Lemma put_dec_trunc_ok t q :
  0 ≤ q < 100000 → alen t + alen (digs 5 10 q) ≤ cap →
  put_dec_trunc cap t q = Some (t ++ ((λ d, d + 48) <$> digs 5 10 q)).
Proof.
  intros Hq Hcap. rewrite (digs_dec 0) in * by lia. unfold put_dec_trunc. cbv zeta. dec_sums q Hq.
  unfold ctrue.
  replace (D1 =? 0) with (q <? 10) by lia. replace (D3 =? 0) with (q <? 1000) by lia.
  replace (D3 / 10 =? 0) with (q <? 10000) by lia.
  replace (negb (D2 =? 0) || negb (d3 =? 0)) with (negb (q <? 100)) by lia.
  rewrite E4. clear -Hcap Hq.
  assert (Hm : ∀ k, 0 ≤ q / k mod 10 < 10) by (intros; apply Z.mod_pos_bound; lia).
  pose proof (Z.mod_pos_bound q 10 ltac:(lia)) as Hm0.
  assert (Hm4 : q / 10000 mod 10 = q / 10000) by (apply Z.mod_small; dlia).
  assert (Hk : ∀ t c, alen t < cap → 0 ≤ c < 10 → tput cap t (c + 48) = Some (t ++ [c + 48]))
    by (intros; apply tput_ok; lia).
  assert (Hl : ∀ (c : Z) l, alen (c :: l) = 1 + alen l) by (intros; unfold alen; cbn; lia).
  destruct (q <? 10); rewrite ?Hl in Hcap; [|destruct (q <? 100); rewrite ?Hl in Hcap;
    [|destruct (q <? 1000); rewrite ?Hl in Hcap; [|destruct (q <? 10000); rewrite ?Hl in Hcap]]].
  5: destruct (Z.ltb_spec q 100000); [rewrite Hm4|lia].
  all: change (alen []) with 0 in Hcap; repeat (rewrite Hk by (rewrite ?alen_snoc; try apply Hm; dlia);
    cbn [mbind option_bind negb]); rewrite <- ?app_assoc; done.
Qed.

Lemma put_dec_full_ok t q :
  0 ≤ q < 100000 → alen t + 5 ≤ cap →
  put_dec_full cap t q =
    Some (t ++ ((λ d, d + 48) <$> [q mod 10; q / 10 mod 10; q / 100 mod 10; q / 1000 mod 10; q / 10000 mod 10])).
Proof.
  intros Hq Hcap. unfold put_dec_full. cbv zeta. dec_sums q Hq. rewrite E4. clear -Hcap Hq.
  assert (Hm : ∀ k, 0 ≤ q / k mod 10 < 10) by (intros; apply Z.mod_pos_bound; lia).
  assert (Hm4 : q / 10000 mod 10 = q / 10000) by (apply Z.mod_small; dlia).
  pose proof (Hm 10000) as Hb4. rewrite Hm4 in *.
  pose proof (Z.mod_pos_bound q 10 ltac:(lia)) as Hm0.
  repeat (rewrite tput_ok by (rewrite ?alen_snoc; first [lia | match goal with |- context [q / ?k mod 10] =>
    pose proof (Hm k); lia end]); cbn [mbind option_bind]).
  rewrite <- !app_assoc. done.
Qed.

* * *

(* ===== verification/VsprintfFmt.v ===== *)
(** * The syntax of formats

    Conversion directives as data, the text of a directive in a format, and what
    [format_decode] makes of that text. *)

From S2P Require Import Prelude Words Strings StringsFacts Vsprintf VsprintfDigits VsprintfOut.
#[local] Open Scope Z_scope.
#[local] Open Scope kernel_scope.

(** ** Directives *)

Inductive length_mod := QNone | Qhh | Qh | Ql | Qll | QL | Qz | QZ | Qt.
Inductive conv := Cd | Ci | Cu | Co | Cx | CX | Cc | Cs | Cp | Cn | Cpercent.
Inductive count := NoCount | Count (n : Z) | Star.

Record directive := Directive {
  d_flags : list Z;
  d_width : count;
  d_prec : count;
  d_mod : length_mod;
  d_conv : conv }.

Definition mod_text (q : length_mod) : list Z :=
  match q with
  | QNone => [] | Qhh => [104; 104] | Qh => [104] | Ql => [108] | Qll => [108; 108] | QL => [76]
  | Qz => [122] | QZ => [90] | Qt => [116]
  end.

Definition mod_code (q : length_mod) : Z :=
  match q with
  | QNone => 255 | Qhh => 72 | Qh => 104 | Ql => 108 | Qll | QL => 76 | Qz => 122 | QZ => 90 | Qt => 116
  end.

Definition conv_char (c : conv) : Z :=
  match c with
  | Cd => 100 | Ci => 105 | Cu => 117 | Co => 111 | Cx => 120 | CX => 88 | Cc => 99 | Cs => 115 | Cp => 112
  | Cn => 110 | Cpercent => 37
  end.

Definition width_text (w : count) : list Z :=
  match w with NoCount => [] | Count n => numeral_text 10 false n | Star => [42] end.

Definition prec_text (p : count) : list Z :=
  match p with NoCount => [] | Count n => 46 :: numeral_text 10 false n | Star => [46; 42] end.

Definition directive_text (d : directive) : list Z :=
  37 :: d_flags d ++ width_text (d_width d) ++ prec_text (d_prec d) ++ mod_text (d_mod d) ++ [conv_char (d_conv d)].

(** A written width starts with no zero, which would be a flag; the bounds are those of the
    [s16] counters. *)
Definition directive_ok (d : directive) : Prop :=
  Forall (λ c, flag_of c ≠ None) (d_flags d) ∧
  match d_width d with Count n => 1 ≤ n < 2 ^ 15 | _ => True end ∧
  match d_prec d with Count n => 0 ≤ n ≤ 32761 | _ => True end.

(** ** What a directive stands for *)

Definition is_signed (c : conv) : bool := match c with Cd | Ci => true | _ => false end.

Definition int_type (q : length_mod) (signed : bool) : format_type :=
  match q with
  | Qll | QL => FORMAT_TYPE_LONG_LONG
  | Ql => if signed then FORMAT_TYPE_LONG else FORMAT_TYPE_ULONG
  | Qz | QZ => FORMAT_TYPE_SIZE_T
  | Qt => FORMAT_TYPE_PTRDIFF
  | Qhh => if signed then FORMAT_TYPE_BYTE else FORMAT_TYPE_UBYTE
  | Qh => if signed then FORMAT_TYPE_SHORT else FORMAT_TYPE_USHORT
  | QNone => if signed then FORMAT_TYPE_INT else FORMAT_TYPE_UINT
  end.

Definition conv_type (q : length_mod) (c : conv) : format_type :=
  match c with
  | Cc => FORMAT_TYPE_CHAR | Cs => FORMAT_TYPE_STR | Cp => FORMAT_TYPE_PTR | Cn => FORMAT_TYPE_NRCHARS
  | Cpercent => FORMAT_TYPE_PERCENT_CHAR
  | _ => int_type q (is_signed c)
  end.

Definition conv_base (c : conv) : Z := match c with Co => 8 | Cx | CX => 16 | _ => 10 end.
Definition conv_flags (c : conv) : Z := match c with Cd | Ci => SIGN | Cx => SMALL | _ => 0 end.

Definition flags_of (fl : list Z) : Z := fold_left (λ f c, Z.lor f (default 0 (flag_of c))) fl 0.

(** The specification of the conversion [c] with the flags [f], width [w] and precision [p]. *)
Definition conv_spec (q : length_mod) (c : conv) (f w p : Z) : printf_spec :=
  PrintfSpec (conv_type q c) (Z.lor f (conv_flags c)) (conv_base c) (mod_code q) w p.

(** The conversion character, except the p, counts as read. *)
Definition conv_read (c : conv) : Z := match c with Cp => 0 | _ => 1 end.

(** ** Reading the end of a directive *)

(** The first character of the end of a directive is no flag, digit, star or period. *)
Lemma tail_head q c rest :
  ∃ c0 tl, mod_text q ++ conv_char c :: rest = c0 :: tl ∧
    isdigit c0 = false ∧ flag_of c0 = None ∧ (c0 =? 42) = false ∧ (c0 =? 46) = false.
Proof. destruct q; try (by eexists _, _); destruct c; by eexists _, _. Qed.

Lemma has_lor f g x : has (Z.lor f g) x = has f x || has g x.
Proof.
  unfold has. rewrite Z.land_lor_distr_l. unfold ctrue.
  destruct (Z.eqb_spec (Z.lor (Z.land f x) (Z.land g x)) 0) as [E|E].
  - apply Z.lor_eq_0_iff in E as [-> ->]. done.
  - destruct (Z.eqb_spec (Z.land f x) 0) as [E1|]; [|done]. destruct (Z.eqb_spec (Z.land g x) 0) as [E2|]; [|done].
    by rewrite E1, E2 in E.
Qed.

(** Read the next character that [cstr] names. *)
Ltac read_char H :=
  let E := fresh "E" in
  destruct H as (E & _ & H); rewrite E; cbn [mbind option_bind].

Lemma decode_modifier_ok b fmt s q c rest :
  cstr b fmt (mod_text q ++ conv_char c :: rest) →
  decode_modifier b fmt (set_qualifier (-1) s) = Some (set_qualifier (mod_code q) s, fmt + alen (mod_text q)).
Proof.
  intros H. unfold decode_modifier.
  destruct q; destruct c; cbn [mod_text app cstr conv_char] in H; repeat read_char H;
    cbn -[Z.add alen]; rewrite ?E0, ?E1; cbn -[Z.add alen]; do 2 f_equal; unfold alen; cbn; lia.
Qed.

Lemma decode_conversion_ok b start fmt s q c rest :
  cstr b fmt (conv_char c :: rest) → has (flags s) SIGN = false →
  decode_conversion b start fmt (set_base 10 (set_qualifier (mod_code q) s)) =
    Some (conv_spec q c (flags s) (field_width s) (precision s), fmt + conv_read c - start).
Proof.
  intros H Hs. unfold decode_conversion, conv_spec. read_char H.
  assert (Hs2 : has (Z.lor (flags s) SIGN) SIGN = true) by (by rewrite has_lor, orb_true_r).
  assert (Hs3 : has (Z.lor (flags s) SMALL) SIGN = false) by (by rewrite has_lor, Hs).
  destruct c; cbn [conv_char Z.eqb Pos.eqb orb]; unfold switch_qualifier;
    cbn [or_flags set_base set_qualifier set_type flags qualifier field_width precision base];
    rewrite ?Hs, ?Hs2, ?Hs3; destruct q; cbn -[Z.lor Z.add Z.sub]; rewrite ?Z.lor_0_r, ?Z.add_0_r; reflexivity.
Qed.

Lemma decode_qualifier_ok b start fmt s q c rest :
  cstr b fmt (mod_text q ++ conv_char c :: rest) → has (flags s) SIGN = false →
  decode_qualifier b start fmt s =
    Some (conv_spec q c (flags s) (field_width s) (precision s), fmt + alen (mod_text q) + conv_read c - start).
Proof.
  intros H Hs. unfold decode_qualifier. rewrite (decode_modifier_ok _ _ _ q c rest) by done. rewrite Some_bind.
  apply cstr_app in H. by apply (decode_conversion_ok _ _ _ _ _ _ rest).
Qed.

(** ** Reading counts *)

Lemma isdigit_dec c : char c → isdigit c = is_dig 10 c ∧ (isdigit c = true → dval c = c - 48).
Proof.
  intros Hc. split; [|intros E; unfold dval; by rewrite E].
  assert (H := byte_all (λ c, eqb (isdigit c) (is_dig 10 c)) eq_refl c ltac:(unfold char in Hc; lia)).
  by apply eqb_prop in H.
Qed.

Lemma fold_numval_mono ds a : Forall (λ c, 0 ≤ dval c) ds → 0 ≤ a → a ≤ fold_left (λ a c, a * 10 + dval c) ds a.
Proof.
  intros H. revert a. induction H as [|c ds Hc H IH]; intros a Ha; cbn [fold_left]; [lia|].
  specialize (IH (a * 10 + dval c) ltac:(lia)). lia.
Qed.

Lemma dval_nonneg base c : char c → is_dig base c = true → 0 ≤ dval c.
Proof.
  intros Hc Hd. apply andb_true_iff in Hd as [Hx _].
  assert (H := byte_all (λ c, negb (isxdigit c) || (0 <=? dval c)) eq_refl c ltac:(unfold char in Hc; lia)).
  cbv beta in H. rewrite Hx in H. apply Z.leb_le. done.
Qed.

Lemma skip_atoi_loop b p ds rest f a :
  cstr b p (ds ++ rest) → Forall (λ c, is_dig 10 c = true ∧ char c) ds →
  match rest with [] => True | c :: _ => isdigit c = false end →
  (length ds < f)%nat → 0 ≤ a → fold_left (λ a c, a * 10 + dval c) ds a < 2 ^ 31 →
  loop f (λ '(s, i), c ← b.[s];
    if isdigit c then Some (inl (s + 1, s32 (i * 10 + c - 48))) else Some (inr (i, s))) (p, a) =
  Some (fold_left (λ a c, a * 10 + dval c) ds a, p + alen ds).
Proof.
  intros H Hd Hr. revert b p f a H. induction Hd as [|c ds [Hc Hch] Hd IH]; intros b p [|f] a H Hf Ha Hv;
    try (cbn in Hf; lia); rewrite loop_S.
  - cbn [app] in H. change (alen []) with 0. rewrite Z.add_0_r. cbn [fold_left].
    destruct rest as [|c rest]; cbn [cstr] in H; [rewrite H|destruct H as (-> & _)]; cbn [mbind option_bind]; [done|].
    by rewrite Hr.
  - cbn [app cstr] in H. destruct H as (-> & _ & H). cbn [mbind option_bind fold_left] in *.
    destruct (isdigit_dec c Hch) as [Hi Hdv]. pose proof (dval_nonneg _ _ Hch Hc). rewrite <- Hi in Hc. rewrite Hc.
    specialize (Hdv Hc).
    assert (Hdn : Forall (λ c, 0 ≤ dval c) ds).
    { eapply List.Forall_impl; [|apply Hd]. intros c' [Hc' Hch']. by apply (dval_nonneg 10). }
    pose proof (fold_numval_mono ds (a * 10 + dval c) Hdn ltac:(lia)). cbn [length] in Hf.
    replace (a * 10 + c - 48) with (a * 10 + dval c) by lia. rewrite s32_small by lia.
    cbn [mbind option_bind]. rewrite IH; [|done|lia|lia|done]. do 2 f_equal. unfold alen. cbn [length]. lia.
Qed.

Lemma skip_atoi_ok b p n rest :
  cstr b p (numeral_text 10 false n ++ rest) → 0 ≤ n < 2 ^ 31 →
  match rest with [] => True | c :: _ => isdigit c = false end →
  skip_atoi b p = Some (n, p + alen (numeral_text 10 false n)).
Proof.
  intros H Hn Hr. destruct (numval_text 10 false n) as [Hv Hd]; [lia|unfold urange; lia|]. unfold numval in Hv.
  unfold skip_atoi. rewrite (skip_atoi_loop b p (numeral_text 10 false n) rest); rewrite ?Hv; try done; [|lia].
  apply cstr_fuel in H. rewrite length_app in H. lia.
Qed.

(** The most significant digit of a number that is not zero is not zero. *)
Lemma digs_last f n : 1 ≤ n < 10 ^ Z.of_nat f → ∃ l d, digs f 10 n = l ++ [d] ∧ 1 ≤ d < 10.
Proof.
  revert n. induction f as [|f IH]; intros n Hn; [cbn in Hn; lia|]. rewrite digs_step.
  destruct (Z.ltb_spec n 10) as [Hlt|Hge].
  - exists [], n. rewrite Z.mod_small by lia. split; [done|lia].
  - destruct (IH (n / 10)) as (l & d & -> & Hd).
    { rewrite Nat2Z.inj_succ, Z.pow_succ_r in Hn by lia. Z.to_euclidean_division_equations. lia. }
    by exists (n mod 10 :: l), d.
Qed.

— HOW TO COMPLETE THIS TASK —
Reproduce only the lines above, starting at the line with "assert (Hs3 : has" and ending at the line with "(** ** Reading counts *)", exactly as written.

— TASK ANSWER —
  assert (Hs3 : has (Z.lor (flags s) SMALL) SIGN = false) by (by rewrite has_lor, Hs).
  destruct c; cbn [conv_char Z.eqb Pos.eqb orb]; unfold switch_qualifier;
    cbn [or_flags set_base set_qualifier set_type flags qualifier field_width precision base];
    rewrite ?Hs, ?Hs2, ?Hs3; destruct q; cbn -[Z.lor Z.add Z.sub]; rewrite ?Z.lor_0_r, ?Z.add_0_r; reflexivity.
Qed.

Lemma decode_qualifier_ok b start fmt s q c rest :
  cstr b fmt (mod_text q ++ conv_char c :: rest) → has (flags s) SIGN = false →
  decode_qualifier b start fmt s =
    Some (conv_spec q c (flags s) (field_width s) (precision s), fmt + alen (mod_text q) + conv_read c - start).
Proof.
  intros H Hs. unfold decode_qualifier. rewrite (decode_modifier_ok _ _ _ q c rest) by done. rewrite Some_bind.
  apply cstr_app in H. by apply (decode_conversion_ok _ _ _ _ _ _ rest).
Qed.

(** ** Reading counts *)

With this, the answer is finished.